Des engagements associatifs qui renouvellent

Dans les petites communes rurales, la tentation est grande de croire que l’engagement associatif décline avec les années. Et pourtant, à Plogastel-Saint-Germain, les chiffres parlent d’eux-mêmes : selon la mairie, plus de 35% des moins de 30 ans participent à une activité associative au moins une fois par an (source : mairie de Plogastel, rapport d’activités 2023).

  • Sports collectifs et individuels : Le club de football « AS Plogastel », rajeuni depuis deux saisons, compte 52 licenciés de moins de 18 ans, un record depuis 2017. Les sections tennis, handball et gymnastique du Foyer Laïque sont également animées par des jeunes, aussi bien sur le terrain qu'au sein des bureaux, où ils occupent parfois des rôles de vice-président ou de secrétaires adjoints.
  • Culture et festivités : Dès l’adolescence, beaucoup rejoignent la « Société des Fêtes », qui organise notamment le Fest-Noz annuel. La moitié de l’équipe de coordination du dernier « Korn-Boud » (festival local autour de l'artisanat culinaire) avait moins de 25 ans.
  • Bénévolat ponctuel : Nettoyage de chemins, animations pour la Fête des Écoles, montage des stands pour le marché de Noël… On croise régulièrement lycéens et étudiants venus prêter main-forte, souvent dans le cadre du dispositif « Junior Association » soutenu par la CAF et le département du Finistère.

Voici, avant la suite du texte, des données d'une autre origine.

(* ===== verification/EngineBook.v ===== *)
(** * Refinement of [on_book] and [end_session]

    The sweep over the two live indexes computes the batch that a full scan of
    the orders computes, the commit loop applies it, and the end of a session
    removes exactly that session's entries. *)

From Stdlib Require Import ZArith String List Lia.
From stdpp Require Import base tactics list option strings gmap sorting.
From S2P Require Import Prelude StdMap Types Protocol Engine EngineInv EngineSpec.

(** ** The batch *)

Lemma elem_of_hits i b m x :
  x ∈ hits i b m <-> x ∈ m /\ hit i b (o_side x.2) x = true.
Proof.
  unfold hits. rewrite elem_of_app, !filter_elem.
  assert (forall side, hit i b side x = true -> o_side x.2 = side) as Hside.
  { intros side. unfold hit, is_live_on. intros. zbool. by case_bool_decide. }
  split.
  - intros [[? H]|[? H]]; (split; [done|]); by rewrite (Hside _ H).
  - intros [? H]. destruct (o_side x.2); [left|right]; done.
Qed.

Lemma hit_facts i b x :
  hit i b (o_side x.2) x = true -> st x.2 = Live /\ present (o_side x.2) b = true.
Proof. unfold hit, is_live_on, is_live. intros. zbool. by repeat case_bool_decide. Qed.

Lemma sorted_NoDup_keys {V} (m : list (OrderKey * V)) : sorted_map m -> NoDup m.*1.
Proof.
  induction m as [|e m IH]; [constructor|]. intros [Hs Ha]%sorted_cons.
  rewrite fmap_cons. constructor; [|by apply IH].
  intros (x & Heq & Hx)%list_elem_of_fmap. rewrite Forall_forall in Ha.
  specialize (Ha _ Hx). unfold key_lt in Ha. rewrite Heq, ltb_irrefl in Ha. done.
Qed.

Lemma NoDup_hits i b m : sorted_map m -> NoDup (hits i b m).*1.
Proof.
  intros Hs. unfold hits. rewrite fmap_app. apply NoDup_app. split_and!.
  - by apply sorted_NoDup_keys, filter_sorted.
  - intros k (x & -> & [Hx H]%filter_elem)%list_elem_of_fmap (y & E & [Hy H']%filter_elem)%list_elem_of_fmap.
    assert (x = y) as <-.
    { destruct x as [k o], y as [k' o']. cbn in E. subst k'.
      apply sorted_find_In in Hx, Hy; [|done..]. congruence. }
    unfold hit, is_live_on in H, H'. zbool. repeat case_bool_decide; congruence.
  - by apply sorted_NoDup_keys, filter_sorted.
Qed.

Lemma apply_fills_keys i b m : (apply_fills i b m).*1 = m.*1.
Proof. unfold apply_fills. induction m as [|e m IH]; cbn; [done|]. by f_equal; [case_match|]. Qed.

Lemma apply_fills_sorted i b m : sorted_map m -> sorted_map (apply_fills i b m).
Proof. rewrite !sorted_keys_iff. by rewrite apply_fills_keys. Qed.

Lemma find_apply_fills i b m k :
  find k (apply_fills i b m) =
    (fun o => if hit i b (o_side o) (k, o) then fill_order b o else o) <$> find k m.
Proof.
  unfold apply_fills. induction m as [|[k' o] m IH]; cbn [find map fst snd]; [done|].
  destruct (hit i b (o_side o) (k', o)) eqn:E; cbn [find fst snd];
    (case_bool_decide; [subst; cbn; by rewrite E|done]).
Qed.

(** ** [on_book] *)

Lemma staging_atomic b e :
  engine_inv e ->
  atomic e (foldM (sweep_side b) (mkSweep (next_exec_id e) [] []) [Bid; Ask]) e
    (extend (inst e) b (mkSweep (next_exec_id e) [] []) (hits (inst e) b (orders e))) e.
Proof.
  intros He. cbn [foldM]. unfold hits.
  eapply atomic_bind; [by apply sweep_side_atomic|].
  eapply atomic_bind; [by apply sweep_side_atomic|]. cbv beta. rewrite extend_app. eauto with mm.
Qed.

Lemma install_book_inv b x e : engine_inv e -> is_u64 x -> engine_inv (install_book b x e).
Proof. intros He Hx. by destruct He as [? ? ? ? ? ? ? ? [? _]]. Qed.

(** The state after the commit loop. *)
Definition booked (b : Book) (e : OrderEngine) : OrderEngine :=
  let l := hits (inst e) b (orders e) in
  fold_left (commit_state b) l (install_book b (iter_exec (length l) (next_exec_id e)) e).

Lemma hits_found b e :
  engine_inv e -> forall x, x ∈ hits (inst e) b (orders e) ->
  find x.1 (orders e) = Some x.2 /\ st x.2 = Live /\ present (o_side x.2) b = true.
Proof.
  intros He [k o] [Hin Hh]%elem_of_hits. apply hit_facts in Hh as [? ?].
  split; [|done]. apply sorted_find_In; [apply He|done].
Qed.

Lemma booked_inv b e : engine_inv e -> engine_inv (booked b e).
Proof.
  intros He. unfold booked. apply commit_list_inv.
  - apply install_book_inv; [done|]. apply iter_exec_u64, He.
  - apply NoDup_hits, He.
  - exact (hits_found b e He).
Qed.

Lemma booked_orders b e : engine_inv e -> orders (booked b e) = apply_fills (inst e) b (orders e).
Proof.
  intros He. pose proof (inv_sorted _ He) as Hs. pose proof (hits_found b e He) as Hf.
  apply find_ext; [apply (inv_sorted _ (booked_inv b e He))|by apply apply_fills_sorted|].
  intros k. unfold booked. rewrite commit_list_find; [|by apply NoDup_hits|intros x Hx; apply (Hf x Hx)].
  rewrite find_apply_fills. cbn [install_book orders].
  destruct (find k (orders e)) as [o|] eqn:E; [|done]. cbn [fmap option_fmap option_map]. f_equal.
  assert (k ∈ (hits (inst e) b (orders e)).*1 <-> hit (inst e) b (o_side o) (k, o) = true) as Hk.
  { split.
    - intros ([k' o'] & -> & Hx)%list_elem_of_fmap. destruct (Hf _ Hx) as [E' _]. cbn in *.
      rewrite E in E'. simplify_eq. by apply elem_of_hits in Hx as [_ Hx].
    - intros Hh. apply (list_elem_of_fmap_2' fst _ (k, o)); [|done].
      apply elem_of_hits. split; [by apply find_In|done]. }
  destruct (hit _ _ _ _) eqn:Eh.
  - rewrite bool_decide_true; [done|]. by apply Hk.
  - rewrite bool_decide_false; [done|]. intros Hin. by apply Hk in Hin.
Qed.

Lemma on_book_refines e b :
  engine_inv e ->
  exists out e', atomic e (on_book b) e out e' /\ engine_inv e' /\
    spec_on_book b (abs e) = (out, abs e').
Proof.
  intros He. unfold spec_on_book, on_book.
  assert (spec_book_stale b (abs e) = book_seen e && (md_seq b <=? md_seq (book e))) as ->
    by (unfold spec_book_stale; cbn; by destruct (book_seen e)).
  destruct (book_seen e && (md_seq b <=? md_seq (book e))) eqn:Hst.
  - exists [], (set_stale (fun n => u64 (n + 1)) e). split_and!; [| |by destruct e].
    + atomic_step. rewrite Hst. atomic_step. eauto with mm.
    + by destruct He; split.
  - set (l := hits (inst e) b (orders e)).
    exists (number (inst e) b (next_exec_id e) l), (booked b e). split_and!; [|by apply booked_inv|].
    + atomic_step. rewrite Hst. eapply atomic_bind; [by apply staging_atomic|].
      unfold extend. cbn [sw_exec sw_staged sw_out app].
      atomic_step. eapply atomic_bind; [|eauto with mm].
      apply total_atomic, commit_list_total; [apply NoDup_hits, He|].
      intros x Hx; exact (proj1 (hits_found b e He x Hx)).
    + pose proof (booked_orders b e He) as Ho.
      destruct (commit_list_rest b l (install_book b (iter_exec (length l) (next_exec_id e)) e))
        as (E1 & E2 & E3 & E4 & E5 & E6 & E7).
      unfold abs. unfold booked in *. fold l in Ho |- *.
      rewrite E1, E2, E3, E4, E5, E6, E7, Ho. done.
Qed.

(** ** [end_session] *)

Definition ended (session : Z) (e : OrderEngine) : OrderEngine :=
  let out {V} (m : list (OrderKey * V)) := List.filter (fun x => negb (of_session session x)) m in
  mkEngine (inst e) (book e) (book_seen e) (next_eng_id e) (next_exec_id e)
    (stale_books_ignored e) (max_session_entries e) (out (orders e)) (out (live_bids e))
    (out (live_asks e)) (erase session (entries_by_session e)).

Lemma count_filter_out {A} (p q : A -> bool) l :
  count p (List.filter q l) = count (fun x => p x && q x) l.
Proof.
  unfold count. f_equal. induction l as [|x l IH]; cbn; [done|].
  destruct (q x), (p x) eqn:E; cbn; rewrite ?E; cbn; lia.
Qed.

Lemma count_ext_in {A} (p q : A -> bool) l :
  (forall x, p x = q x) -> count p l = count q l.
Proof. intros Hpq. unfold count. by rewrite (filter_ext _ _ Hpq). Qed.

Lemma count_false {A} (p : A -> bool) (l : list A) : (forall x, p x = false) -> count p l = 0.
Proof. intros Hp. unfold count. rewrite (filter_ext _ _ Hp). by rewrite filter_false. Qed.

Lemma count_filter_le {A} (p q : A -> bool) l : count p (List.filter q l) <= count p l.
Proof.
  unfold count. induction l as [|x l IH]; cbn; [done|].
  destruct (q x); cbn; destruct (p x) eqn:E; cbn; lia.
Qed.

Lemma ended_inv session e : engine_inv e -> engine_inv (ended session e).
Proof.
  intros He. pose proof (inv_sorted _ He) as Hs.
  split; cbn [ended inst max_session_entries orders entries_by_session book_seen book
              next_eng_id next_exec_id]; try apply He.
  - by apply filter_sorted.
  - intros side. unfold of_session.
    rewrite (index_of_filter side (fun k => negb (k.1 =? session))) by done.
    rewrite <- (inv_index _ He). by destruct side.
  - apply erase_sorted, He.
  - intros s. rewrite find_erase by apply He. rewrite count_filter_out. cbn zeta.
    case_bool_decide.
    + rewrite count_false; [done|]. intros x. subst. by destruct (of_session session x).
    + rewrite (count_ext_in _ (of_session s)).
      * apply (inv_entries _ He).
      * intros x. unfold of_session. destruct (Z.eqb_spec x.1.1 s), (Z.eqb_spec x.1.1 session);
          cbn; congruence.
  - intros k o Hf. rewrite find_filter in Hf by done.
    destruct (find k (orders e)) as [o'|] eqn:E; [|done]. case_match; simplify_eq.
    by apply (inv_orders _ He k).
  - intros s. pose proof (inv_live_cap _ He s).
    pose proof (count_filter_le (session_live s) (fun x => negb (of_session session x)) (orders e)).
    lia.
Qed.

(** The acknowledgement pass: a fold that appends on every live order. *)
Lemma acks_fold (l : list (OrderKey * Order)) out :
  fold_left (fun out x => if is_live x then out ++ [cancel_ack_of x] else out) l out =
  out ++ map cancel_ack_of (List.filter is_live l).
Proof.
  revert out. induction l as [|x l IH]; intros out; cbn; [by rewrite app_nil_r|].
  rewrite IH. destruct (is_live x); cbn; [by rewrite <- app_assoc|done].
Qed.

Lemma live_erase_total side session e :
  sorted_map (orders e) -> live_index side e = index_of side (orders e) ->
  total (live_erase_session side session) e tt
    (set_live_index side (List.filter (fun x => negb (of_session session x))) e).
Proof.
  intros Hs Hi o. unfold live_erase_session, mbind, M_bind, get. rewrite Hi.
  rewrite derefs_index_of by done. unfold modify. do 2 f_equal.
  pose proof (proj2 (ranges_filter session _ (index_of_sorted side _ Hs))) as Hr.
  rewrite <- Hi in Hr. unfold set_live_index. destruct side; cbn [live_index] in Hr; by rewrite Hr.
Qed.

Lemma end_session_refines e session :
  engine_inv e ->
  exists out e', atomic e (end_session session) e out e' /\ engine_inv e' /\
    spec_end_session session (abs e) = (out, abs e').
Proof.
  intros He. pose proof (inv_sorted _ He) as Hs.
  exists (map cancel_ack_of (List.filter (session_live session) (orders e))), (ended session e).
  split_and!; [|by apply ended_inv|done]. unfold end_session. atomic_step.
  eapply atomic_bind.
  { eapply (atomic_foldM _ (fun out x => if is_live x then out ++ [cancel_ack_of x] else out)).
    intros out x _. unfold is_live. case_bool_decide; [atomic_step|]; eauto with mm. }
  cbv beta. rewrite acks_fold, (proj1 (ranges_filter session _ Hs)), filter_filter.
  eapply atomic_bind; [apply total_atomic, live_erase_total; [done|apply (inv_index _ He Bid)]|].
  eapply atomic_bind; [apply total_atomic, live_erase_total; [done|apply (inv_index _ He Ask)]|].
  do 2 atomic_step.
  assert (forall a b (c : list OutMsg), a = b -> atomic e (mret c) a c b) as Hr
    by (intros ? ? ? ->; eauto with mm).
  apply Hr. unfold set_orders, set_entries, set_live_index, ended. cbn -[erase_session_range].
  by rewrite (proj2 (ranges_filter session _ Hs)).
Qed.
(* ===== verification/Outbox.v ===== *)
(** * The per-session outbound queue ([cpp/include/mm/outbox.hpp])

    Reports queue without loss, the top of book is conflated to depth one, and
    reports drain first.  A message that is [valueless_by_exception] is [None];
    reserving a slot of the deque is the one step that may fail to allocate. *)

From Stdlib Require Import ZArith String List Lia.
From stdpp Require Import base tactics list option strings.
From S2P Require Import Prelude Protocol.

Record Outbox := mkOutbox {
  report_hwm : Z;
  report_hwm_breached : bool;
  conflated : Z;
  reports_ : list OutMsg;
  tob_ : option Tob;
}.

Definition kDefaultReportHwm : Z := 1024.

Definition new_outbox (hwm : Z) : outcome Outbox :=
  if hwm =? 0 then Throw (invalid_argument "Outbox: report_hwm must be > 0")
  else Ret (mkOutbox hwm false 0 [] None).

Definition push_report (msg : option OutMsg) : M Outbox unit :=
  match msg with
  | None => throw (invalid_argument
      "Outbox::push_report: message is valueless_by_exception (no report to queue)")
  | Some (OutTob _) => throw (invalid_argument
      "Outbox::push_report: top of book must go through push_tob (it is conflated)")
  | Some m =>
      may_alloc;;
      modify (fun b =>
        let q := reports_ b ++ [m] in
        mkOutbox (report_hwm b)
          (if report_hwm b <? Z.of_nat (length q) then true else report_hwm_breached b)
          (conflated b) q (tob_ b))
  end.

Definition push_tob (msg : Tob) (b : Outbox) : Outbox :=
  mkOutbox (report_hwm b) (report_hwm_breached b)
    (match tob_ b with Some _ => u64 (conflated b + 1) | None => conflated b end)
    (reports_ b) (Some msg).

Definition pop (b : Outbox) : option OutMsg * Outbox :=
  match reports_ b with
  | m :: q => (Some m, mkOutbox (report_hwm b) (report_hwm_breached b) (conflated b) q (tob_ b))
  | [] =>
      match tob_ b with
      | Some t => (Some (OutTob t),
                   mkOutbox (report_hwm b) (report_hwm_breached b) (conflated b) [] None)
      | None => (None, b)
      end
  end.

Definition depth (b : Outbox) : Z :=
  Z.of_nat (length (reports_ b)) + (match tob_ b with Some _ => 1 | None => 0 end).

(** ** Runs *)

Inductive Op := OpReport (m : option OutMsg) (orc : oracle) | OpTob (t : Tob) | OpPop.
Inductive Ev := EvReport (r : outcome unit) | EvTob | EvPop (m : option OutMsg).

Definition exec_op (op : Op) (b : Outbox) : Ev * Outbox :=
  match op with
  | OpReport m orc => let '(r, b', _) := push_report m b orc in (EvReport r, b')
  | OpTob t => (EvTob, push_tob t b)
  | OpPop => let (m, b') := pop b in (EvPop m, b')
  end.

Fixpoint run_ops (ops : list Op) (b : Outbox) : list Ev * Outbox :=
  match ops with
  | [] => ([], b)
  | op :: ops' =>
      let (ev, b1) := exec_op op b in
      let (evs, b2) := run_ops ops' b1 in (ev :: evs, b2)
  end.

(** The reports a run accepted, and what it delivered. *)
Fixpoint pushed (ops : list Op) (evs : list Ev) : list OutMsg :=
  match ops, evs with
  | OpReport (Some m) _ :: ops', EvReport (Ret _) :: evs' => m :: pushed ops' evs'
  | _ :: ops', _ :: evs' => pushed ops' evs'
  | _, _ => []
  end.
Definition ticks (ops : list Op) : list Tob :=
  omap (fun op => match op with OpTob t => Some t | _ => None end) ops.
Definition popped (evs : list Ev) : list OutMsg :=
  omap (fun ev => match ev with EvPop m => m | _ => None end) evs.
Definition popped_reports (evs : list Ev) : list OutMsg :=
  List.filter (fun m => negb (is_tob m)) (popped evs).
Definition popped_ticks (evs : list Ev) : list Tob :=
  omap (fun m => match m with OutTob t => Some t | _ => None end) (popped evs).

(** Reports hold no tick: [push_report] refuses them. *)
Definition outbox_inv (b : Outbox) : Prop :=
  Forall (fun m => is_tob m = false) (reports_ b) /\ is_u64 (conflated b) /\
  (report_hwm b < Z.of_nat (length (reports_ b)) -> report_hwm_breached b = true).
Lemma step_frame s s' : step s = Next s' -> f_ s' = f_ s.
Proof.
  unfold step. cbv zeta. case_match; [done|]. case_match; [done|].
  set (s1 := set_cur (skip_ws (cur_ s)) s). change (f_ s) with (f_ s1). unfold dispatch.
  assert (close_container s1 = Next s' -> f_ s' = f_ s1) as Hclose.
  { unfold close_container. intros E%value_done_frame. by rewrite E. }
  assert (step_key a s1 = Next s' -> f_ s' = f_ s1) as Hkey.
  { unfold step_key. repeat (case_match; try done); by intros [= <-]. }
  assert (step_value a s1 = Next s' -> f_ s' = f_ s1) as Hval.
  { unfold step_value. fold (noted s1). cbv zeta.
    destruct (noted_fields s1) as (Ef&_). rewrite <- Ef. set (n := noted s1).
    unfold open_container. repeat (case_match; try done);
      first [by intros [= <-]|intros E%value_done_frame; by rewrite E]. }
  destruct (st_ s1); repeat (case_match; try done); eauto; try by intros [= <-].
  unfold step_after. repeat (case_match; try done); eauto; by intros [= <-].
Qed.

Lemma loop_frame fuel s s' : loop fuel s = Some (Next s') -> f_ s' = f_ s.
Proof.
  revert s. induction fuel as [|fuel IH]; intros s; cbn [loop];
    (destruct (done_ s); [by intros [= <-]|]); [done|].
  destruct (step s) as [s1|] eqn:Es; [|done]. intros E. rewrite (IH s1 E). by apply step_frame.
Qed.

Lemma scan_frame_sound frame kvs :
  scan_frame frame = Some (inr kvs) ->
  object_text 31 frame kvs /\ (length kvs <= kMaxTopLevelKeys)%nat.
Proof.
  unfold scan_frame. cbv zeta. destruct ((skip_ws (0%nat, frame)).2) as [|c r] eqn:E; [done|].
  destruct (loop _ _) as [[s|e]|] eqn:El; try done. pose proof (loop_frame _ _ _ El) as Efr.
  pose proof (loop_ok _ _ _ (or_introl (initial_scanning _ _ _ E)) El)
    as (Hd & w & v & [Hf Hi] & Hw & Hl & Hr).
  unfold finish. cbv zeta. destruct ((cur_ (set_cur (skip_ws (cur_ s)) s)).2) as [|x y] eqn:Ew; [|done].
  destruct (root_is_object_ _) eqn:Ero; [|done]. intros [= <-]. split; [|done].
  destruct (Hr eq_refl) as (body & -> & Hb). cbn in Efr.
  exists w, body, ((cur_ s).2). split_and!; try done.
  - rewrite <- Efr, Hf. by app_norm.
  - cbn in Ew. rewrite <- (take_drop_while is_ws (cur_ s).2), Ew, app_nil_r. apply take_while_all.
Qed.
(* ===== verification/PreflightComplete.v ===== *)
(** * The scanner accepts every JSON object within its caps

    By induction on the grammar: from a state where a value (a member, an
    element) may stand, the machine walks over its text and stops right after
    it, with the spans of the root's fields recorded. *)

From Stdlib Require Import ZArith Ascii String List Lia.
From stdpp Require Import base tactics list option strings.
From S2P Require Import Prelude Types Protocol Utf8 Preflight JsonGrammar PreflightSound.

Inductive steps : FrameScanner -> FrameScanner -> Prop :=
| steps_refl s : steps s s
| steps_cons s1 s2 s3 : done_ s1 = false -> step s1 = Next s2 -> steps s2 s3 -> steps s1 s3.

Lemma steps_trans s1 s2 s3 : steps s1 s2 -> steps s2 s3 -> steps s1 s3.
Proof. induction 1; [done|]. intros. eapply steps_cons; eauto. Qed.
Lemma steps_one s1 s2 : done_ s1 = false -> step s1 = Next s2 -> steps s1 s2.
Proof. intros. eapply steps_cons; [done..|constructor]. Qed.

Lemma steps_loop s s' fuel :
  steps s s' -> done_ s' = true -> (remaining s < fuel)%nat -> loop fuel s = Some (Next s').
Proof.
  intros Hs Hd. revert fuel. induction Hs as [s|s1 s2 s3 Hd1 Hs1 _ IH]; intros fuel Hf;
    (destruct fuel as [|fuel]; [lia|]); cbn [loop].
  - by rewrite Hd.
  - rewrite Hd1, Hs1. apply IH; [done|]. pose proof (step_shorter _ _ Hs1). lia.
Qed.

(** ** One step, seen past the whitespace *)

(** The machine moved over the whitespace [w]. *)
Definition past (w : bytes) (s : FrameScanner) : FrameScanner :=
  set_cur ((i_ s + length w)%nat, drop (length w) (cur_ s).2) s.

Lemma past_moved w s r : (cur_ s).2 = w ++ r -> moved (cur_ s) w (cur_ (past w s)).
Proof. intros E. split; cbn; [by rewrite E, drop_app_length|done]. Qed.

Lemma past_cur w s r : (cur_ s).2 = w ++ r -> (cur_ (past w s)).2 = r.
Proof. intros E. cbn. by rewrite E, drop_app_length. Qed.

Lemma ws_head_false w c r : ws w -> is_ws c = false -> take_while is_ws (w ++ c :: r) = w.
Proof. induction 1 as [|x w Hx _ IH]; intros Hc; cbn; [by rewrite Hc|]. rewrite Hx. by rewrite IH. Qed.

Lemma step_past s w c r :
  (cur_ s).2 = w ++ c :: r -> ws w -> is_ws c = false -> is_raw_control c = false ->
  step s = dispatch c (past w s).
Proof.
  intros E Hw Hc Hr. unfold step. cbv zeta.
  assert (skip_ws (cur_ s) = cur_ (past w s)) as ->.
  { eapply moved_eq; [|by apply (past_moved w s (c :: r))].
    pose proof (skip_while_moved is_ws (cur_ s)) as Hm. rewrite E, ws_head_false in Hm by done. exact Hm. }
  change (set_cur (cur_ (past w s)) s) with (past w s).
  rewrite (past_cur w s (c :: r) E). by rewrite Hr.
Qed.

(** Characters that start or end something: visible, not whitespace. *)
Definition visible (c : ascii) : Prop := is_ws c = false /\ is_raw_control c = false.

Lemma visible_ord c : 0x21 <= ord c -> visible c.
Proof.
  intros Hc. split; [|unfold is_raw_control; apply Z.ltb_ge; lia]. unfold is_ws.
  rewrite !(proj2 (Z.eqb_neq _ _)) by lia. done.
Qed.

Lemma json_head n v : json n v -> exists c r, v = c :: r /\ visible c /\ c <> "]"%char /\ c <> "}"%char.
Proof.
  assert (forall c, In c (list_ascii_of_string "{[tfn-") \/ c = c_dquote -> visible c /\ c <> "]"%char /\ c <> "}"%char) as Hv.
  { intros c [Hc| ->]; [|split; [apply visible_ord; by vm_compute|done]].
    cbn in Hc. repeat destruct Hc as [<-|Hc]; try done; (split; [apply visible_ord; by vm_compute|done]). }
  intros Hj. destruct Hj as [n k Hk|n s Hl|n s (m & i & f & x & -> & Hm & Hi & _)|n l kvs _|n l _].
  - do 2 eexists. split; [done|]. apply Hv. by right.
  - destruct Hl as [-> |[-> | ->]]; do 2 eexists; (split; [done|]); apply Hv; left; cbn; auto 8.
  - destruct Hm as [-> | ->]; [|do 2 eexists; split; [done|]; apply Hv; left; cbn; auto 8].
    assert (exists c r, i = c :: r /\ is_dec_digit c = true) as (c & r & -> & Hc).
    { destruct Hi as [->|(c & s & -> & _ & Hd)]; [by do 2 eexists|].
      apply Forall_cons in Hd as [? _]. by do 2 eexists. }
    do 2 eexists. split; [done|]. pose proof (digit_ord _ Hc) as Ho.
    split; [apply visible_ord; lia|]. by split; intros ->.
  - do 2 eexists. split; [done|]. apply Hv. left. cbn. auto.
  - do 2 eexists. split; [done|]. apply Hv. left. cbn. auto.
Qed.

Le tissu associatif local joue ainsi le rôle de point d’ancrage, où se tissent des compétences, de l’amitié et où naît parfois l’envie de prolonger l’aventure au profit du collectif.

Initiatives vertes et micro-projets collectifs

L’environnement, c’est l’autre grand terrain de l’engagement des jeunes de Plogastel. Qu’il s’agisse de ramasser les déchets le long des chemins (« Gwir a vez aozet gant ar re yaouank », disent parfois les anciens : « Ce sont les jeunes qui font bouger les choses »), ou d’initier des éco-gestes au sein de leur école ou de leur quartier, l’implication est concrète.

  • Le jardin partagé : Créé en 2021 à l’initiative d’un groupe de collégiens et de lycéens du village, le jardin partagé du bourg réunit aujourd’hui une vingtaine de membres de tous âges, dont près de la moitié a moins de 25 ans ; ils participent régulièrement à des séances de plantation, de compostage et à l’ouverture d’ateliers pédagogiques pour les enfants de l’école publique.
  • Lutte contre le gaspillage : À l’occasion de la Semaine Européenne de Réduction des Déchets, un collectif d’élèves du lycée de Plonéour-Lanvern — impliqués dans la vie plogastelloise — a organisé en 2023 une grande collecte et redistributions de matériel scolaire, soulignant l’apport des jeunes à des actions concrètes et durables.
  • Restaurations de haies bocagères : Plusieurs chantiers nature, en hiver, voient se rassembler des groupes de 10 à 15 jeunes. Guidés par des agriculteurs et l’association locale « Ar Breselien », ils participent au replantage, témoignage d’un intérêt renouvelé pour le paysage typique du Pays Bigouden.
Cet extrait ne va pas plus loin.